MSF atua desde março na região e está operando clínicas móveis perto de Baga Sola, além de apoiar o Ministério da Saúde do Chade em Tchoukoutalia. As equipes da organização também estão oferecendo cuidados de saúde mental no campo de refugiados de Dar Es Salam em Baga Sola, lar de aproximadamente 7 mil refugiados da Nigéria e do Níger, de acordo com dados oficiais. Em resposta à última onda de deslocamentos, MSF estruturou uma clínica móvel em Yakoua e começará, em breve, a operar mais uma clínica em Koulkimé.

“Mulheres e crianças estão particularmente vulneráveis nessa situação, e as necessidades médicas em geral são muitas”, diz Federica Alberti, coordenadora-geral de MSF no Chade. “Algumas gestantes caminharam por vários quilômetros, sob calor intenso, para buscar cuidados médicos. As pessoas estão vivendo sem abrigo adequado, e não têm acesso a alimentos ou à água limpa e potável. Devido às condições de vida precárias e à estação chuvosa, nós já estamos tratando pacientes com diarreia, malária e infecções respiratórias, assim como crianças desnutridas.”

Na capital N’djamena, MSF apoiou hospitais do Ministério da Saúde após ataques suicidas que aconteceram nos dias 15 de junho e 11 de julho.

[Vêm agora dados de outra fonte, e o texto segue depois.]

(** The paths that the handler writes or deletes all start with a fixed
    key, which is neither a decimal index nor "-1".  Such a write leaves
    every other top-level part alone, whatever the document is: in an
    object it touches one member, and on an array sjson reports an error,
    which the handler discards together with the change. *)
Lemma getPart_SetBytes_frame (j : JSON) (p : gostring) (rest : list gostring)
    (v : JSON) (k : gostring) :
  atoui p = None -> p <> str "-1" -> k <> p ->
  getPart (SetBytes j (p :: rest) v) k = getPart j k.
Proof.
  intros Hp Hminus Hne. unfold SetBytes. cbn [sjsonSet].
  destruct (getPart j p) as [child|] eqn:Ep.
  - destruct (getPart_key_object j child p Hp Ep) as (ms & -> & _).
    assert (Hrep : forall x,
              getPart (replacePart (JObject ms) p x) k
              = getPart (JObject ms) k).
    { intros x. unfold replacePart, getPart.
      apply findMember_replace_ne. exact Hne. }
    destruct rest as [|r rest]; [apply Hrep|].
    destruct (sjsonSet child (r :: rest) v); [apply Hrep|reflexivity].
  - assert (Hpk : eqs p k = false) by (apply eqs_false; congruence).
    assert (Hm : eqs p (str "-1") = false) by (apply eqs_false; exact Hminus).
    destruct j; rewrite ?Hp, ?Hm; try reflexivity;
      try (unfold getPart, findMember; rewrite Hpk; reflexivity).
    unfold getPart. rewrite findMember_app, Hpk.
    destruct (findMember members k); reflexivity.
Qed.

Lemma DeleteBytes_last (j : JSON) (p : gostring) :
  DeleteBytes j [p]
  = match getPart j p with
    | Some _ => removePart j p
    | None => j
    end.
Proof. reflexivity. Qed.

Lemma DeleteBytes_below (j : JSON) (p r : gostring) (rest : list gostring) :
  DeleteBytes j (p :: r :: rest)
  = match getPart j p with
    | Some child => replacePart j p (DeleteBytes child (r :: rest))
    | None => j
    end.
Proof. reflexivity. Qed.

Lemma getPart_DeleteBytes_frame (j : JSON) (p : gostring)
    (rest : list gostring) (k : gostring) :
  atoui p = None -> k <> p ->
  getPart (DeleteBytes j (p :: rest)) k = getPart j k.
Proof.
  intros Hp Hne.
  destruct rest as [|r rest];
    rewrite ?DeleteBytes_last, ?DeleteBytes_below;
    (destruct (getPart j p) as [child|] eqn:Ep; [|reflexivity]);
    destruct (getPart_key_object j child p Hp Ep) as (ms & -> & _).
  - unfold removePart, getPart. apply findMember_remove_ne. exact Hne.
  - unfold replacePart, getPart. apply findMember_replace_ne. exact Hne.
Qed.

Lemma getPart_stripToolCalls_frame (messages : list JSON) (i : nat)
    (body : JSON) (k : gostring) :
  k <> str "messages" ->
  getPart (stripToolCalls i messages body) k = getPart body k.
Proof.
  intros Hne. revert i body.
  induction messages as [|msg rest IH]; intros i body; simpl; [reflexivity|].
  rewrite IH. destruct (_ =? 0); [|reflexivity].
  apply getPart_DeleteBytes_frame; [reflexivity|exact Hne].
Qed.

Lemma getPart_normalizeMessages_frame (Raw : JSON -> gostring) (env : Env)
    (body body' : JSON) (k : gostring) :
  k <> str "messages" ->
  normalizeMessages Raw env body = Returns body' ->
  getPart body' k = getPart body k.
Proof.
  intros Hne. unfold normalizeMessages.
  destruct (eqs (Getenv env "CHAT_LOCALE") []).
  - intros H. injection H as <-.
    apply getPart_stripToolCalls_frame. exact Hne.
  - destruct (last _); [|discriminate].
    destruct (negb _); intros H; injection H as <-.
    + rewrite getPart_SetBytes_frame by key.
      apply getPart_stripToolCalls_frame. exact Hne.
    + apply getPart_stripToolCalls_frame. exact Hne.
Qed.

Lemma getPart_defaultToolParameters_frame (fuel i : nat) (body : JSON)
    (k : gostring) :
  k <> str "tools" ->
  getPart (defaultToolParameters fuel i body) k = getPart body k.
Proof.
  intros Hne. revert i body.
  induction fuel as [|fuel IH]; intros i body; simpl; [reflexivity|].
  destruct (_ <? _); [|reflexivity].
  rewrite IH.
  do 2 (destruct (negb _); [reflexivity|]).
  destruct (negb _); [|reflexivity].
  apply getPart_SetBytes_frame; key.
Qed.

Lemma rewriteLimits_frame (env : Env) (body : JSON) (k : gostring) :
  ~ In k strippedKeys -> k <> str "max_tokens" -> k <> str "n" ->
  getPart (rewriteLimits env body) k = getPart body k.
Proof.
  intros Hin Hm Hn.
  assert (Hne : forall s, In (str s) strippedKeys -> k <> str s).
  { intros s Hs ->. exact (Hin Hs). }
  assert (H1 : getPart (stripIntent body) k = getPart body k).
  { unfold stripIntent.
    rewrite !getPart_DeleteBytes_frame; try reflexivity;
      apply Hne; vm_compute; tauto. }
  assert (H2 : getPart (stripTools (stripIntent body)) k = getPart body k).
  { unfold stripTools.
    rewrite !getPart_DeleteBytes_frame; try exact H1; try reflexivity;
      apply Hne; vm_compute; tauto. }
  assert (Htools : k <> str "tools") by (apply Hne; vm_compute; tauto).
  unfold rewriteLimits. cbv zeta.
  destruct (_ >? 1); [rewrite getPart_SetBytes_frame by key|];
    (destruct (_ >? _); [rewrite getPart_SetBytes_frame by key|]);
    destruct (negb (ParseBool (Getenv env "CHAT_USE_TOOLS")));
    destruct (Result_Exists _);
    rewrite ?getPart_defaultToolParameters_frame by assumption;
    assumption.
Qed.

(** X11.  A top-level member that the rewrite rules do not name is
    forwarded as it came: for every key other than model, stream,
    messages, max_tokens, n and the stripped keys, whatever its spelling
    (the empty key and keys made of digits included), the forwarded body
    has the same value, or the same absence, at every path below that
    key. *)
Theorem ChatCompletions_passes_unknown_fields :
  forall (Raw : JSON -> gostring) (env : Env)
         (userAgent url key : gostring) (body body' : JSON)
         (k : gostring) (rest : list gostring),
    ChatCompletions Raw env userAgent body = Forward url key body' ->
    ~ In k (map str ["model"; "stream"; "messages"; "max_tokens"; "n"]) ->
    ~ In k strippedKeys ->
    GetBytes body' (k :: rest) = GetBytes body (k :: rest).
Proof.
  intros Raw env userAgent url key body body' k rest H Hnamed Hstripped.
  assert (Hne : forall s, In s ["model"; "stream"; "messages";
                                "max_tokens"; "n"] -> k <> str s).
  { intros s Hs ->. apply Hnamed. apply in_map. exact Hs. }
  assert (Hmodel : k <> str "model") by (apply Hne; simpl; tauto).
  assert (Hstream : k <> str "stream") by (apply Hne; simpl; tauto).
  assert (Hmessages : k <> str "messages") by (apply Hne; simpl; tauto).
  apply ChatCompletions_Forward in H as (model & normalized & -> & Hn).
  assert (Hpart : getPart (rewriteLimits env normalized) k = getPart body k).
  { rewrite rewriteLimits_frame;
      [|assumption|apply Hne; simpl; tauto..].
    cbv zeta in Hn. destruct Hn as [[_ ->]|[_ Hn]].
    - rewrite !getPart_SetBytes_frame by key. reflexivity.
    - rewrite (getPart_normalizeMessages_frame Raw env _ normalized k
                 Hmessages Hn).
      rewrite !getPart_SetBytes_frame by key. reflexivity. }
  change (match getPart (rewriteLimits env normalized) k with
          | Some child => GetBytes child rest
          | None => None
          end
          = match getPart body k with
            | Some child => GetBytes child rest
            | None => None
            end).
  rewrite Hpart. reflexivity.
Qed.

Lemma ChatCompletions_passes_unknown_fields_witness :
  exists url key body',
    ChatCompletions compactRaw chatEnv (str "GitHubCopilotChat/0.22")
      (JObject [member "messages" (JArray [message "user" "Hi"]);
                member "temperature" (JNumber 1);
                member "2024" (JString (str "year"));
                member "metadata"
                  (JObject [member "tag" (JString (str "x"))])])
    = Forward url key body' /\
    GetBytes body' [str "metadata"; str "tag"] = Some (JString (str "x")) /\
    GetBytes body' [str "2024"] = Some (JString (str "year")) /\
    GetBytes body' [[]] = None.
Proof.
  assert (Hrun : exists url key body',
            ChatCompletions compactRaw chatEnv (str "GitHubCopilotChat/0.22")
              (JObject [member "messages" (JArray [message "user" "Hi"]);
                        member "temperature" (JNumber 1);
                        member "2024" (JString (str "year"));
                        member "metadata"
                          (JObject [member "tag" (JString (str "x"))])])
            = Forward url key body').
  { do 3 eexists. vm_compute. reflexivity. }
  destruct Hrun as (url & key & body' & Hrun).
  exists url, key, body'. split; [exact Hrun|].
  pose proof (fun k rest =>
                ChatCompletions_passes_unknown_fields compactRaw chatEnv
                  (str "GitHubCopilotChat/0.22") url key _ body' k rest Hrun)
    as Hpass.
  split; [|split].
  - rewrite (Hpass (str "metadata") [str "tag"]);
      [reflexivity|vm_compute; intuition discriminate..].
  - rewrite (Hpass (str "2024") []);
      [reflexivity|vm_compute; intuition discriminate..].
  - rewrite (Hpass [] []);
      [reflexivity|vm_compute; intuition discriminate..].
Defined.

Desde abril, MSF treina funcionários do Ministério da Saúde na gestão de vítimas em grande quantidade de uma só vez, para ajudar a ampliar a capacidade nacional de responder a cenários de emergência.

Níger

No sudeste do Níger, a situação humanitária já frágil na região foi agravada pela escalada do conflito atual e pelas consequentes ondas de pessoas fugindo da violência. As condições de vida da população deslocada e refugiada – que tem acesso limitado a cuidados de saúde, água limpa e instalações sanitárias – são precárias. A situação pode se deteriorar ainda mais durante o próximo “período de fome”, quando os estoques de alimentos comunitários são reduzidos drasticamente entre as colheitas. Neste ano, o efeito conjunto da violência e de medidas restritivas estão afetando o comércio e tornando os alimentos ainda mais escassos. Além disso, a estação chuvosa está causando o aumento do número de doenças transmitidas pela água, como a malária e a diarreia, que, combinadas com a desnutrição, são particularmente perigosas para as crianças.

Para ampliar o acesso a cuidados de saúde, MSF está apoiando o principal centro médico materno-infantil na cidade de Diffa, assim como seis centros de saúde dos distritos de Diffa, Nguigmi e Bosso. Em paralelo, a organização está oferecendo cuidados por meio de clínicas móveis em dois acampamentos de deslocados internos na região de Diffa, realizando atividades de água e saneamento e distribuindo 25 mil mosquiteiros.

Ao redor de Diffa, equipes de MSF estão prestando assistência a aproximadamente 28 mil refugiados recém-chegados da Nigéria em Chetimari, Gagamari e Assaga. Instalações de saúde locais estão superlotadas e o acesso à água e ao saneamento é muitas vezes insuficiente. Desde o início das atividades, MSF realizou mais de 30 mil consultas, incluindo cerca de 20 mil destinadas a crianças com menos de cinco anos.